== REQUIRED ACTION ==
When you reach the line that contains "at the payload, the" in the data below, start reproducing lines exactly, and stop after the line that contains "binding b identity".

== RECORDS SHOWN ==
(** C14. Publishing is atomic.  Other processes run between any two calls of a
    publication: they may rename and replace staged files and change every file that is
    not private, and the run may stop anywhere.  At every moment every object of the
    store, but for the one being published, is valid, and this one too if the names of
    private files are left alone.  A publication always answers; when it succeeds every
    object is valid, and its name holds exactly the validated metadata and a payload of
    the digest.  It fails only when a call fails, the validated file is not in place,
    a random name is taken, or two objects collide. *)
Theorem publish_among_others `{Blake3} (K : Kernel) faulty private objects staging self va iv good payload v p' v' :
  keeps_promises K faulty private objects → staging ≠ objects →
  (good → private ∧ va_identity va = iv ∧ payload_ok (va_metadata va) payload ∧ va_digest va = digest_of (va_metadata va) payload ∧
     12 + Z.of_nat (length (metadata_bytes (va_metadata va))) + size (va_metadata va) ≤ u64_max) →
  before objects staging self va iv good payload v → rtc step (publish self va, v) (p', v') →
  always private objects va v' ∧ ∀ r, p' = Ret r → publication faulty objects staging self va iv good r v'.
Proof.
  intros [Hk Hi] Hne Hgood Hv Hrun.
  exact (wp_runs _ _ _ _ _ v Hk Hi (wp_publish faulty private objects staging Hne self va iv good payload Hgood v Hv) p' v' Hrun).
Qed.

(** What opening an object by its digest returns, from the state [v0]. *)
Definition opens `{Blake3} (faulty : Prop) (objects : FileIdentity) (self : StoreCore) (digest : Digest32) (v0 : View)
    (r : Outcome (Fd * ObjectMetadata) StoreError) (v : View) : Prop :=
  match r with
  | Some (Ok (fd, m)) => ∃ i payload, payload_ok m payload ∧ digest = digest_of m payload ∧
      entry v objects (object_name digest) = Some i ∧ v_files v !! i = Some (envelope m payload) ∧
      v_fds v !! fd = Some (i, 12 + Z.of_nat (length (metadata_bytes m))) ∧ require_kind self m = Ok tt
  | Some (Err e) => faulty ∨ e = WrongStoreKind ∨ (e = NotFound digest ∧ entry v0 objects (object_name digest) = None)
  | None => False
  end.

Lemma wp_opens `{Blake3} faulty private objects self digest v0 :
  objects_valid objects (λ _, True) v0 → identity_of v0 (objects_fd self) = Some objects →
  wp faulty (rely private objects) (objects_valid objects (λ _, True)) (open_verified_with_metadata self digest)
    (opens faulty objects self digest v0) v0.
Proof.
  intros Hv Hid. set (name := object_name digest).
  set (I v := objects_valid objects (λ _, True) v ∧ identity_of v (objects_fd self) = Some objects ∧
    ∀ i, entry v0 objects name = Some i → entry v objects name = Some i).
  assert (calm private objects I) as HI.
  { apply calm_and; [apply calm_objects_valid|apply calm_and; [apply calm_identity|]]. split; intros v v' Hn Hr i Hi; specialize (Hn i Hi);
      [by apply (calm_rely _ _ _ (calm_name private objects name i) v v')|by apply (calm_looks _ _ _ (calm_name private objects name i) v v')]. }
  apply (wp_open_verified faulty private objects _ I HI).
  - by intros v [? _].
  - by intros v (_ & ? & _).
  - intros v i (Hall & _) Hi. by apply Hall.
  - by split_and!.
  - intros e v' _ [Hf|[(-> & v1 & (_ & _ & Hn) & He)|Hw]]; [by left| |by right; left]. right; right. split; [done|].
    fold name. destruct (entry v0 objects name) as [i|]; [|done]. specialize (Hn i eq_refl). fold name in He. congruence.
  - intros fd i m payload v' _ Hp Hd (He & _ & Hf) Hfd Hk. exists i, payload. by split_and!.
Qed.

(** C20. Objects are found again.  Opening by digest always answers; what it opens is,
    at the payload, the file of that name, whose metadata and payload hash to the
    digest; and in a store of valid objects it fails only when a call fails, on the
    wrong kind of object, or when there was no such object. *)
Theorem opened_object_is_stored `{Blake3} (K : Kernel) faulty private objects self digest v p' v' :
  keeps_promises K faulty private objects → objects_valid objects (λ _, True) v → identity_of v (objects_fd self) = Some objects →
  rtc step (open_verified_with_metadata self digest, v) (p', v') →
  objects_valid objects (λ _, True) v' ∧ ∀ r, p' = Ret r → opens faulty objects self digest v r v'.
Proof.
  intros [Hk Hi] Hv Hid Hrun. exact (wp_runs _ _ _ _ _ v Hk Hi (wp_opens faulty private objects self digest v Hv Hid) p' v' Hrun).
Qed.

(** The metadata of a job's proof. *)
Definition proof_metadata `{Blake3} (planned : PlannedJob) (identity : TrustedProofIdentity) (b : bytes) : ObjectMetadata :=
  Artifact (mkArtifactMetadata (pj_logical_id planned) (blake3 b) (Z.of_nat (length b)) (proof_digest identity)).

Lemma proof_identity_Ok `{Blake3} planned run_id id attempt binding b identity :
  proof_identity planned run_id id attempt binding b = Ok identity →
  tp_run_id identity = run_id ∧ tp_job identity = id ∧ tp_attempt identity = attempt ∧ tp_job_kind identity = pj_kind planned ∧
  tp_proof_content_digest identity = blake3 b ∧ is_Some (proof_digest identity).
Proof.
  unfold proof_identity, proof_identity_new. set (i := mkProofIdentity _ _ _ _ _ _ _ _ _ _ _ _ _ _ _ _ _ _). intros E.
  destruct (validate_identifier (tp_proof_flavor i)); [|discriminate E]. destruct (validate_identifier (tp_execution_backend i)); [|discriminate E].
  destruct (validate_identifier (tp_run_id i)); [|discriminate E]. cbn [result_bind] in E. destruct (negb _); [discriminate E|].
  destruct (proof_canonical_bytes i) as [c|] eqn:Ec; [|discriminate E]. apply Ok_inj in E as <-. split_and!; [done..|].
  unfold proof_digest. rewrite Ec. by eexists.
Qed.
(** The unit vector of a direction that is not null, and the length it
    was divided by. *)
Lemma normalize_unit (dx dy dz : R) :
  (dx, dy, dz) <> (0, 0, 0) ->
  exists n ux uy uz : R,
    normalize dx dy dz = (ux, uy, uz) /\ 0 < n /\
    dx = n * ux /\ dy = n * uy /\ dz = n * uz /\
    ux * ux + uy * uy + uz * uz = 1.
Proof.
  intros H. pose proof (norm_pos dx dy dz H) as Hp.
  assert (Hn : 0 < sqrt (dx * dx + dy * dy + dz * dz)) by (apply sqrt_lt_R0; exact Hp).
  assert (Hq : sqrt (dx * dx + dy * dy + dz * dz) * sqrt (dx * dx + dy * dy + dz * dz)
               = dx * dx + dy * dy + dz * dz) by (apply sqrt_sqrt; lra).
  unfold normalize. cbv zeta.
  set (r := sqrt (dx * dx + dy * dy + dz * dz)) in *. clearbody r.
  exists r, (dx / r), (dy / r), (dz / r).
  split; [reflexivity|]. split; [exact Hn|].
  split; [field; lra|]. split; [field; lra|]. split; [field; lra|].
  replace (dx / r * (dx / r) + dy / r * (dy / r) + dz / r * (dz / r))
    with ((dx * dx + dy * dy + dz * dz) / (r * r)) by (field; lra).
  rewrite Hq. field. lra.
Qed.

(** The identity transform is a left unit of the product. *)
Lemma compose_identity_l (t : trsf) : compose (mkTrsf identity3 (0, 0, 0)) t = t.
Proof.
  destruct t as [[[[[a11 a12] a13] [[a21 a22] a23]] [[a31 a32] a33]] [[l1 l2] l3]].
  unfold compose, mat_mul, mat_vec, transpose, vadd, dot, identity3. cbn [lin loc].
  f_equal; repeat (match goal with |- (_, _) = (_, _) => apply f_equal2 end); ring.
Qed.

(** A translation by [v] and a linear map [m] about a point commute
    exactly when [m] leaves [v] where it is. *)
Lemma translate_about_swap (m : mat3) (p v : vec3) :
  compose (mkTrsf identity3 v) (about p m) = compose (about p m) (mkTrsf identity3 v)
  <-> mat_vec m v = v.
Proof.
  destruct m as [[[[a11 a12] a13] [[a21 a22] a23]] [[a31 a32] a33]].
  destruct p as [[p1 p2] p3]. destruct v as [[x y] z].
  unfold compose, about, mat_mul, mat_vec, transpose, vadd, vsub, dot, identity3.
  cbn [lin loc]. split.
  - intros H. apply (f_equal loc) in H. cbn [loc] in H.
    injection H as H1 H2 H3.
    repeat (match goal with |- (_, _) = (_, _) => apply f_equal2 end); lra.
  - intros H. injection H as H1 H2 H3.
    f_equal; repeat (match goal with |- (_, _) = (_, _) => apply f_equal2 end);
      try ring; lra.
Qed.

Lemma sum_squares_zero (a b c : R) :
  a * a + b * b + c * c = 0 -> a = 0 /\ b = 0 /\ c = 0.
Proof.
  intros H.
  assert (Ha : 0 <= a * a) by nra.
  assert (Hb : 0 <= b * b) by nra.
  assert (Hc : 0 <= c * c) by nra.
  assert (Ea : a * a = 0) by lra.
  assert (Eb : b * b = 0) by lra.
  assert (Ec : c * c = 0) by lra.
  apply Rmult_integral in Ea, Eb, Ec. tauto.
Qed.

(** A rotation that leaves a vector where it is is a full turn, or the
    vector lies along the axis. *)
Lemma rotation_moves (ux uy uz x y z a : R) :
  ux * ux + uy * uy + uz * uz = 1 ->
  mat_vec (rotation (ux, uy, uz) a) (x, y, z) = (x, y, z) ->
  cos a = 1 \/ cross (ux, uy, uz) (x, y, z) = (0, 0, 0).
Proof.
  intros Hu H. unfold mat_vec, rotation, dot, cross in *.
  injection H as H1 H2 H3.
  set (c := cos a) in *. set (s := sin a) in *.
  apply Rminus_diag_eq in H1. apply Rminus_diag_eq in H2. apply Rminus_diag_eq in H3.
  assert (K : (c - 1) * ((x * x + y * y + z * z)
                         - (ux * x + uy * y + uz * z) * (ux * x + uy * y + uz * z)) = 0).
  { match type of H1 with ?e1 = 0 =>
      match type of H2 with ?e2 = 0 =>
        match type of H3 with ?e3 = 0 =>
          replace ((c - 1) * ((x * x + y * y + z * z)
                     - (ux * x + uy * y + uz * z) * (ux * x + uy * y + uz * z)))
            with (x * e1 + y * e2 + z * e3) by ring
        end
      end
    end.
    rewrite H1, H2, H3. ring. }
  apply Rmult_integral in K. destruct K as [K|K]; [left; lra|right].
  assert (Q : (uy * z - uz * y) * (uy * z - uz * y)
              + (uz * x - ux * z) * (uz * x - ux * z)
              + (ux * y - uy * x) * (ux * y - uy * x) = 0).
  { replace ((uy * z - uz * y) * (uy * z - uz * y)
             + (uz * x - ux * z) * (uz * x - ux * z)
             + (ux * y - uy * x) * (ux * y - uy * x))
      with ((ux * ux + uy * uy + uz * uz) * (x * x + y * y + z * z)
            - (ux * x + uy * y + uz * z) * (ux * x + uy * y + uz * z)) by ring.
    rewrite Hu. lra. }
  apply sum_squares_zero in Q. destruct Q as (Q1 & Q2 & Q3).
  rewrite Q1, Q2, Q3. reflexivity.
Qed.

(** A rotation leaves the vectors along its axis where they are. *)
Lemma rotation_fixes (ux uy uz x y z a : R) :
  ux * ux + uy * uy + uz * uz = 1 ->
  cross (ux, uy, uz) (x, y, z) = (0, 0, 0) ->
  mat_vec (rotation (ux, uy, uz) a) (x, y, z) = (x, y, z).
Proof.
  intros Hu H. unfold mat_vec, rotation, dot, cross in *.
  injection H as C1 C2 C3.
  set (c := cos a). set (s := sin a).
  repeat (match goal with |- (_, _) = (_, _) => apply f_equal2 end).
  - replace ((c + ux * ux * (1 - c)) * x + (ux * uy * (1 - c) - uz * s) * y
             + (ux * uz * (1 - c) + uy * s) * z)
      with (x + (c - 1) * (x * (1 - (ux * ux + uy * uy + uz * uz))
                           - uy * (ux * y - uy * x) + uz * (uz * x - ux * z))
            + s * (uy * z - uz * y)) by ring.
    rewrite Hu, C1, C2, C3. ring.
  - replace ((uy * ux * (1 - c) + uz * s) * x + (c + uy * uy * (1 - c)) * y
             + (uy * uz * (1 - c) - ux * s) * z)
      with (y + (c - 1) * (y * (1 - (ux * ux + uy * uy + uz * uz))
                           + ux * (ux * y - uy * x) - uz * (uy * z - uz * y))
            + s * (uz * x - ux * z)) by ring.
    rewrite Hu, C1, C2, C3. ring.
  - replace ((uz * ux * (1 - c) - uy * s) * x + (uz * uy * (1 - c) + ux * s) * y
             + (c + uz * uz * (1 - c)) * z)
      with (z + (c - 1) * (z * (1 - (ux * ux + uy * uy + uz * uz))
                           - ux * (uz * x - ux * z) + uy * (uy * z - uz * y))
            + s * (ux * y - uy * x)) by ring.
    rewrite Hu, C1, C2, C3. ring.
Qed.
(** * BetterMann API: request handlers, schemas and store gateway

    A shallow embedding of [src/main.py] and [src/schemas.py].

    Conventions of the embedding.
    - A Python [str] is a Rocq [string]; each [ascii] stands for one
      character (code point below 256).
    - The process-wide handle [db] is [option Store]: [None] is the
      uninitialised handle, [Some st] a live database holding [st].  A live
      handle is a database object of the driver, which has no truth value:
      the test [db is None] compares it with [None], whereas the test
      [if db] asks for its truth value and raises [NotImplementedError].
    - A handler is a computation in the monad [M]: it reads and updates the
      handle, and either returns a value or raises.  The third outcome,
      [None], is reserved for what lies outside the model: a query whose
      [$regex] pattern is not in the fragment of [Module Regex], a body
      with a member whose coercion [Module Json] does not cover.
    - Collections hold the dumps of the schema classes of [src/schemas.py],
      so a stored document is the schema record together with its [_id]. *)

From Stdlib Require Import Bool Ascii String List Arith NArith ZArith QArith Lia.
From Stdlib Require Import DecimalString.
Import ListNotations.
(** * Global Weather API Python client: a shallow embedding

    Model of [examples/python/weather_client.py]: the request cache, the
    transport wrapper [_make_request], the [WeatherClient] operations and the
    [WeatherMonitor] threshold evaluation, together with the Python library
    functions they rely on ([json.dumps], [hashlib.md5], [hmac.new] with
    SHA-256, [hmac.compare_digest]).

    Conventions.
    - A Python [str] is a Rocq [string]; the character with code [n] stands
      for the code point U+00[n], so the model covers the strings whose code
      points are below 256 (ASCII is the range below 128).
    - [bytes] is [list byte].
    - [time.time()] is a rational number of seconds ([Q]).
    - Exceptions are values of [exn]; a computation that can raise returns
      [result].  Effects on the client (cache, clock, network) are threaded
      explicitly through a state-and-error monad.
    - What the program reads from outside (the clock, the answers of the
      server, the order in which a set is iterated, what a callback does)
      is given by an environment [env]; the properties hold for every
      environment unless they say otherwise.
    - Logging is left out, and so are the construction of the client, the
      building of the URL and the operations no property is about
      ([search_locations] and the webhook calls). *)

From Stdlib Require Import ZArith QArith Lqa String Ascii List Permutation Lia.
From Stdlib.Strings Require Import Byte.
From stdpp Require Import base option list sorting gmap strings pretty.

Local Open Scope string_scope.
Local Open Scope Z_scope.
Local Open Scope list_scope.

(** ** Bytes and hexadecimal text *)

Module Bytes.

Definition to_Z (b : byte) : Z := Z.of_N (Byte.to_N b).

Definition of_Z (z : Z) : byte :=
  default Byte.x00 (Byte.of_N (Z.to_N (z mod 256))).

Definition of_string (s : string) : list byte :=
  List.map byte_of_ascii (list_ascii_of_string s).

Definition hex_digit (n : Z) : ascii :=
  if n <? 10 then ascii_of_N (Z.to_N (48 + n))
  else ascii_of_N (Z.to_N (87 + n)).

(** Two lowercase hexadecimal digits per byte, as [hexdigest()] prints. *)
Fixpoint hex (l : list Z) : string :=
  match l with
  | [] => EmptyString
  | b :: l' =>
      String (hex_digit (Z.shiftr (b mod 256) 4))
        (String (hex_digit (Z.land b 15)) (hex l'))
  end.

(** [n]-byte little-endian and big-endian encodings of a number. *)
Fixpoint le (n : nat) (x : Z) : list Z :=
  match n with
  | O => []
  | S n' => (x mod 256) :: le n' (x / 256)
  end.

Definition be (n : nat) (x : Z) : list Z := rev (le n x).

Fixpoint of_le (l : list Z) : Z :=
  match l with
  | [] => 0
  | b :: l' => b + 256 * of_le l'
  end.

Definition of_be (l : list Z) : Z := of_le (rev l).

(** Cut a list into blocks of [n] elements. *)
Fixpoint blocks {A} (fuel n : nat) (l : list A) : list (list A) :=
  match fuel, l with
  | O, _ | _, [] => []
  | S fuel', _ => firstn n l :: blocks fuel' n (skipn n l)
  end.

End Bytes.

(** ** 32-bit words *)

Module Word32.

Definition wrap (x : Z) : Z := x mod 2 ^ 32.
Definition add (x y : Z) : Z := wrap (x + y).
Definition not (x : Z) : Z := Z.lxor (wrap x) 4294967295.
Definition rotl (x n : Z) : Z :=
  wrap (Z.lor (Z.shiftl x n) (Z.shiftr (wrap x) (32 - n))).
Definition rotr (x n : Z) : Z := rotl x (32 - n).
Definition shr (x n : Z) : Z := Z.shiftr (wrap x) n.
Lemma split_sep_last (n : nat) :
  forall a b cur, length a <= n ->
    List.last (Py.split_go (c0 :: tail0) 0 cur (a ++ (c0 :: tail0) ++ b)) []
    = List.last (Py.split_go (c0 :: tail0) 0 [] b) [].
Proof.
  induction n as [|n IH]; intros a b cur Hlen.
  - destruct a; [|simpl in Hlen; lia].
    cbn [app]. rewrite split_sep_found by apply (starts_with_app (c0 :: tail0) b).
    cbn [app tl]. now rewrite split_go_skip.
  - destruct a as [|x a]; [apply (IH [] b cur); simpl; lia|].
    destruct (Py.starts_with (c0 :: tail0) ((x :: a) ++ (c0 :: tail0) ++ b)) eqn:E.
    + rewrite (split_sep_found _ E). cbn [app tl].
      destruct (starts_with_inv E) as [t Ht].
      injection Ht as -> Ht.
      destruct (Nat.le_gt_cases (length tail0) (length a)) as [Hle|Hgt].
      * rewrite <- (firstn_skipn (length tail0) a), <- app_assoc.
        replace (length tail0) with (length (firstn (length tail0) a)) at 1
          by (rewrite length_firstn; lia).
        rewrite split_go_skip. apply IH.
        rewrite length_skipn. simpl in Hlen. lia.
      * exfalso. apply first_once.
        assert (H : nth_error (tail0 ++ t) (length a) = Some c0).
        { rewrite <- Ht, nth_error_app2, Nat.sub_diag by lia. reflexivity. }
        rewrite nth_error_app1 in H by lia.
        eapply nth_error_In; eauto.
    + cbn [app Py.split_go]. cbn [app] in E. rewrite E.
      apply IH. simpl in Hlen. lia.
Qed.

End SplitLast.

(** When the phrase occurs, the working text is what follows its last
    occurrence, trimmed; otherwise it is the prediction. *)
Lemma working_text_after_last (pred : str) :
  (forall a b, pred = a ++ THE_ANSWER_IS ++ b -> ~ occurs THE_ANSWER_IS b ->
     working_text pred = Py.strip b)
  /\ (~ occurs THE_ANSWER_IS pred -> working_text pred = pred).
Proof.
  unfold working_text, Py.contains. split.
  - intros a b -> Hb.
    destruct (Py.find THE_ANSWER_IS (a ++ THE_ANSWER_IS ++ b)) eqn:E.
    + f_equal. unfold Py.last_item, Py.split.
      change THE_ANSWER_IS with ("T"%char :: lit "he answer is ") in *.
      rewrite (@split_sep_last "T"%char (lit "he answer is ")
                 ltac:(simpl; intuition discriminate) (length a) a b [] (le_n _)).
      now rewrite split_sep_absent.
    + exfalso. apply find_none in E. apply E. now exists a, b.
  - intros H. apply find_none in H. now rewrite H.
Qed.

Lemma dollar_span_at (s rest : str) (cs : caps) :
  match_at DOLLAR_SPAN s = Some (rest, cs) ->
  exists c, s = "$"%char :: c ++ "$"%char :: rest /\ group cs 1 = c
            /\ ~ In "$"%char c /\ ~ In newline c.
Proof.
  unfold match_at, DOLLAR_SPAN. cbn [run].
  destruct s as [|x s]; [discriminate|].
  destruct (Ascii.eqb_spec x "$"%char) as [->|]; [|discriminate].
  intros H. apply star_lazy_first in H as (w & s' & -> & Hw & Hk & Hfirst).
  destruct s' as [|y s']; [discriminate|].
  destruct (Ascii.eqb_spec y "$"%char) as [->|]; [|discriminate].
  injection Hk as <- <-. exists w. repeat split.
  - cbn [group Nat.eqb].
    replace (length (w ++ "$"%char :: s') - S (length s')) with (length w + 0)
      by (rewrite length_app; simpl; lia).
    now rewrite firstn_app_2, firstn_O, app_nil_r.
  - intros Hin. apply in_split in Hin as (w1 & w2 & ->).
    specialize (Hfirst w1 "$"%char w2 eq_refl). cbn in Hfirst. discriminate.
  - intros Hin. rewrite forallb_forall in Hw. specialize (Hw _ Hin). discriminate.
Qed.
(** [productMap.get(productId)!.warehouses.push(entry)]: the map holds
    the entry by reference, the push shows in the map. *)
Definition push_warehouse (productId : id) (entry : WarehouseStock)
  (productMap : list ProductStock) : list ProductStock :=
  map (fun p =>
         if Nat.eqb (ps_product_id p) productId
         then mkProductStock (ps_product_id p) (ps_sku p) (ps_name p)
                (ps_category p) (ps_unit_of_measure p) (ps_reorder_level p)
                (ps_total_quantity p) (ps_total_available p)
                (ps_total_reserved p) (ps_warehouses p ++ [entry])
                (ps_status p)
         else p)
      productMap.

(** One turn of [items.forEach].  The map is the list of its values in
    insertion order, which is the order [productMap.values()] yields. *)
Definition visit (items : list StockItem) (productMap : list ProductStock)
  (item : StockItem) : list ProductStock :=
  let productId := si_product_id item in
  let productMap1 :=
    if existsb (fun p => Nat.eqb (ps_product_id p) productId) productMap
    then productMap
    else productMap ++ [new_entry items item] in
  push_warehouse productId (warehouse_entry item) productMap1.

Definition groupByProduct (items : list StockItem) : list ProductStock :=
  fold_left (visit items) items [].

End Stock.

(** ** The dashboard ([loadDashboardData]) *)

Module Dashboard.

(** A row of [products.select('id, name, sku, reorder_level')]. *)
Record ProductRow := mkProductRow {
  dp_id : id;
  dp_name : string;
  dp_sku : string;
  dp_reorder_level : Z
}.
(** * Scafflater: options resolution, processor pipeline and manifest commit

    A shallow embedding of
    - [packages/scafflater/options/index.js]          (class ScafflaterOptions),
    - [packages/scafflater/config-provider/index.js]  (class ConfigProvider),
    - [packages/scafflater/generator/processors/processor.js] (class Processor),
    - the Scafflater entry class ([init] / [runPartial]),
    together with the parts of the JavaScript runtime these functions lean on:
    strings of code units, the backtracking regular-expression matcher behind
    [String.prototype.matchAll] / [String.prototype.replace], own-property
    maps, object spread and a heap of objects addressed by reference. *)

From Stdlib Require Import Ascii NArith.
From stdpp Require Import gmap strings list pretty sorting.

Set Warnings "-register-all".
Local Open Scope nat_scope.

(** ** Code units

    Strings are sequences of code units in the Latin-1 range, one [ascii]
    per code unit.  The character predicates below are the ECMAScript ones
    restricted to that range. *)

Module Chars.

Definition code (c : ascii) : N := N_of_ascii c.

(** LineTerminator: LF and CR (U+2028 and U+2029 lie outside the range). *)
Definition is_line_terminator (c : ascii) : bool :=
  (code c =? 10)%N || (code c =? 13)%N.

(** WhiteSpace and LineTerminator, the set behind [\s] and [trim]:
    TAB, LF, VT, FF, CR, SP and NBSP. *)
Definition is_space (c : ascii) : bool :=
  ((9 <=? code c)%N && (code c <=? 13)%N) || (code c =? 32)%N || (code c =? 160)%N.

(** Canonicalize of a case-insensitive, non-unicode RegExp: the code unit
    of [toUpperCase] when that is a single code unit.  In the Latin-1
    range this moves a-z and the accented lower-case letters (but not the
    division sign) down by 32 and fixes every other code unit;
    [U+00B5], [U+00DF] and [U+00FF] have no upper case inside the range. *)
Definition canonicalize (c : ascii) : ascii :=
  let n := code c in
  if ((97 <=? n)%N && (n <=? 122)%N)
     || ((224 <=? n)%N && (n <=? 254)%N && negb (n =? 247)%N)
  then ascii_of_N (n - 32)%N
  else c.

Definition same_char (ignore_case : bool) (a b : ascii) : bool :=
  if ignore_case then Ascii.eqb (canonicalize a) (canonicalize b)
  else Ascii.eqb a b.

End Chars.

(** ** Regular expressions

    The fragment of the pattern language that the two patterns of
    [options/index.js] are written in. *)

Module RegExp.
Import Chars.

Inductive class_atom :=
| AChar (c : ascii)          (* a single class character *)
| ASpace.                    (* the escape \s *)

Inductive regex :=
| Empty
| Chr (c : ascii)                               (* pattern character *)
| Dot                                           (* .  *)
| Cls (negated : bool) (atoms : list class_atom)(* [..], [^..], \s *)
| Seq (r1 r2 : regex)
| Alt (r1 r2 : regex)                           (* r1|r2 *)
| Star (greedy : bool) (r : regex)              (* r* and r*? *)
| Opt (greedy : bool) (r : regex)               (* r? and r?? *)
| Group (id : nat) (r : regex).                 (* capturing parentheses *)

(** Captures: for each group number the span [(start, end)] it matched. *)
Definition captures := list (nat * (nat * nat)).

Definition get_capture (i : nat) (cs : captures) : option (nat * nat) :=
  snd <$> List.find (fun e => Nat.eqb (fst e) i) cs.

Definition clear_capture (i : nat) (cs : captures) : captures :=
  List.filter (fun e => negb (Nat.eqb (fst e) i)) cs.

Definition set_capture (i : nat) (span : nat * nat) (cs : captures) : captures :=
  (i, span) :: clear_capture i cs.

== EXERCISE SOLUTION ==
    at the payload, the file of that name, whose metadata and payload hash to the
    digest; and in a store of valid objects it fails only when a call fails, on the
    wrong kind of object, or when there was no such object. *)
Theorem opened_object_is_stored `{Blake3} (K : Kernel) faulty private objects self digest v p' v' :
  keeps_promises K faulty private objects → objects_valid objects (λ _, True) v → identity_of v (objects_fd self) = Some objects →
  rtc step (open_verified_with_metadata self digest, v) (p', v') →
  objects_valid objects (λ _, True) v' ∧ ∀ r, p' = Ret r → opens faulty objects self digest v r v'.
Proof.
  intros [Hk Hi] Hv Hid Hrun. exact (wp_runs _ _ _ _ _ v Hk Hi (wp_opens faulty private objects self digest v Hv Hid) p' v' Hrun).
Qed.

(** The metadata of a job's proof. *)
Definition proof_metadata `{Blake3} (planned : PlannedJob) (identity : TrustedProofIdentity) (b : bytes) : ObjectMetadata :=
  Artifact (mkArtifactMetadata (pj_logical_id planned) (blake3 b) (Z.of_nat (length b)) (proof_digest identity)).

Lemma proof_identity_Ok `{Blake3} planned run_id id attempt binding b identity :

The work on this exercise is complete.